…and I don’t just mean physically. Like: I’m not sick (or at least, not sicker: I still have a tumor, it’s still screwing with my hormones; I still wear out far faster than I should. That’s a forever thing). But I’m tired. I’m sore and I’m stiff. I’ve been going to marches and rallies, at least one a week. I’ve been writing my senators and representatives. I’ve been trying to keep up with the news, and cross-referencing pretty much every article I read to see if it’s being reported in more than one place as a test for legitimacy.
I’m tired. I’m depressed. I ache, and one night of bad sleep will screw me up for an entire day. I take sleeping pills now. Over the past year my anxiety medication has doubled. On good days, I can actively engage for a couple of hours. Maybe four if I really push myself, but then I’m wiped out for the next one. On bad days I don’t manage to do anything except read and maybe cry. On really bad days I just sort of shut down until and unless I’m required to interact with someone.
Today, I really want to shut down. I want to sleep for another four hours. I’ve extended my work day so that I can actually have two hours of un-paid time within the day for sleeping, because otherwise I can’t make it through. I still have trouble, because these days instead of sleeping I get swept up with checking news feeds.

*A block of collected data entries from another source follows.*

(** * Linear response (TDA / TDHF) on a GHF reference: [pyscf/tdscf/ghf.py]

    A shallow embedding of the response-operator builders
    [gen_tda_operation] and [gen_tdhf_operation], of the Koopmans initial
    guess [TDA.init_guess], of the normalisation [norm_xy] inside
    [TDHF.kernel] and of the dense assembler [get_ab], followed by the
    properties proved about them.

    Numbers.  The Python code computes on NumPy arrays of doubles and of
    complex doubles.
    - The operator builders and [get_ab] only add, subtract and multiply:
      they are embedded over an arbitrary type [K] of real scalars with
      these operations (class [Scalar]); complex numbers are pairs over
      [K].  The theorems assume that [K] is a commutative ring, and the
      definitions are run on the integers.
    - [init_guess] compares and sorts orbital-energy gaps: it is embedded
      over the rationals.
    - [norm_xy] divides and takes a square root: it is embedded over a
      class [Arith] and run on the reals, for exact arithmetic, and on the
      binary64 floating-point numbers, for infinities and NaN.

    Exceptions.  A call that may raise returns an [option] or an
    [outcome]. *)

From Stdlib Require Import List ZArith Lia Ring Bool Arith.
From Stdlib Require Import QArith Qminmax Sorted Permutation Psatz.
From Stdlib Require Import Reals.
From Stdlib Require PrimFloat.
Close Scope R_scope.
Import ListNotations.
Close Scope Q_scope.

Set Implicit Arguments.

(** ** Scalars *)

Class Scalar (K : Type) : Type := {
  k0 : K;
  k1 : K;
  kadd : K -> K -> K;
  kmul : K -> K -> K;
  ksub : K -> K -> K;
  kopp : K -> K
}.

Declare Scope K_scope.
Delimit Scope K_scope with K.
Notation "x + y" := (kadd x y) : K_scope.
Notation "x * y" := (kmul x y) : K_scope.
Notation "x - y" := (ksub x y) : K_scope.
Notation "- x" := (kopp x) : K_scope.

Declare Scope C_scope.
Delimit Scope C_scope with C.

Section Complex.
Context {K : Type} {SK : Scalar K}.

(** A complex double: real and imaginary part. *)
Definition cplx : Type := (K * K)%type.

Definition c0 : cplx := (k0, k0).
Definition c1 : cplx := (k1, k0).
Definition of_real (x : K) : cplx := (x, k0).
Definition re (z : cplx) : K := fst z.
Definition im (z : cplx) : K := snd z.
Definition cadd (z w : cplx) : cplx := (re z + re w, im z + im w)%K.
Definition csub (z w : cplx) : cplx := (re z - re w, im z - im w)%K.
Definition copp (z : cplx) : cplx := (- re z, - im z)%K.
Definition cmul (z w : cplx) : cplx :=
  (re z * re w - im z * im w, re z * im w + im z * re w)%K.
(** [ndarray.conj()] *)
Definition conj (z : cplx) : cplx := (re z, - im z)%K.

End Complex.

Arguments cplx K : clear implicits.

Notation "x + y" := (cadd x y) : C_scope.
Notation "x * y" := (cmul x y) : C_scope.
Notation "x - y" := (csub x y) : C_scope.
Notation "- x" := (copp x) : C_scope.

(** ** Arrays

    A NumPy array is a nested list in row-major order: a vector is a list, a
    matrix a list of rows, a batch a list of matrices.  [tab n f] builds
    [[f 0; ...; f (n-1)]]. *)

Section Arrays.
Context {K : Type} {SK : Scalar K}.
Local Abbreviation C := (cplx K).

Definition tab {A : Type} (n : nat) (f : nat -> A) : list A := map f (seq 0 n).

Definition get1 (v : list C) (i : nat) : C := nth i v c0.
Definition get2 (m : list (list C)) (i j : nat) : C := get1 (nth i m []) j.
Definition get3 (t : list (list (list C))) (x i j : nat) : C :=
  get2 (nth x t []) i j.

(** Sum of [f 0], ..., [f (n-1)]: the contraction of one repeated index of an
    Einstein summation ([numpy.einsum], [lib.einsum], [numpy.dot]). *)
Fixpoint csum (n : nat) (f : nat -> C) : C :=
  match n with
  | O => c0
  | S m => (csum m f + f m)%C
  end.

Definition zeros1 (n : nat) : list C := tab n (fun _ => c0).
Definition zeros2 (n m : nat) : list (list C) := tab n (fun _ => zeros1 m).
Definition zeros3 (b n m : nat) : list (list (list C)) :=
  tab b (fun _ => zeros2 n m).

(** [numpy.dot(a, b)] for an [n x m] and an [m x k] matrix. *)
Definition dot (n m k : nat) (a b : list (list C)) : list (list C) :=
  tab n (fun i => tab k (fun j => csum m (fun l => get2 a i l * get2 b l j)%C)).

(** [a.conj().T] for an [n x m] matrix [a]: the result is [m x n]. *)
Definition conjT (n m : nat) (a : list (list C)) : list (list C) :=
  tab m (fun j => tab n (fun i => conj (get2 a i j))).

(** [numpy.diag(v)] for a real vector [v] of length [n]. *)
Definition diag (n : nat) (v : list K) : list (list C) :=
  tab n (fun i => tab n (fun j =>
    if Nat.eqb i j then of_real (nth i v k0) else c0)).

I have a proclivity toward adictive behaviours — particularly, in the past, escapist ones. Now that obsessive need is being turned on pulling in all of the news from all of the sources to try and suss out what is real and what is fake and what is under reported and what is going to happen next. It has gone from keeping informed to being immersed, and it takes a toll I can’t really afford to be constantly paying.
I’ve written a little. I have about 1/2 of the next MNML chapter written. Most of that is from days when I left my tablet at home and couldn’t obsessively check the news.
I’m terrified of what is going on in my country’s government. Terrified. And with that major stuff going on, there’s so much littler stuff that’s slipping through at the edges; not getting attention. In my state there are already two bills present — one in the house and one in the senate — designed to keep transgender people out of public restrooms. One goes further, specifying that schools cannot acknowledge a student as transgender at all, even to permit ‘alternative’ restrooms and changing facilities, without a parent’s statement. There are cases where coming out at home isn’t safe. I never would have been able to get that statement from my parents: I couldn’t even bring myself to risk talking to them about it until I’d moved out — changed states — and they no longer had the ability to exert control over me.
But what does that matter next to the Muslim Ban? The Bowling Green (fictional) Massacre and everything it shows so clearly about the Trump administration’s willingness to lie? “Alternative Facts?” Steve Bannon, a white supremecist who admires the power weilded by individuals such as Darth Vader and Satan and has admitted that he is a Lennonist with the goal of destroying the government, being given a seat at the National Security Council? Every government agency in existance making an alternate twitter account, just in case they too get formal instructions to shut down their official communication channels to the American people? The pipeline being approved to go through at Standing Rock? The Election Assistance Commission, which is the only agency that certifies voting machines and systems are reliable, being voted out of existance? Incompetents like Betsy DeVos buying their way into cabinet positions?
And it’s not like police brutality has stopped being a thing. The cops are still militarizing — there are two meassures on my next city ordinance agenda that pertain to the police chief’s requests to aquire additional surplus military equiptment. But it’s being overshadowed by all the other shit that’s going on, too. And on top of that, there are people trying to create legislation banning protests.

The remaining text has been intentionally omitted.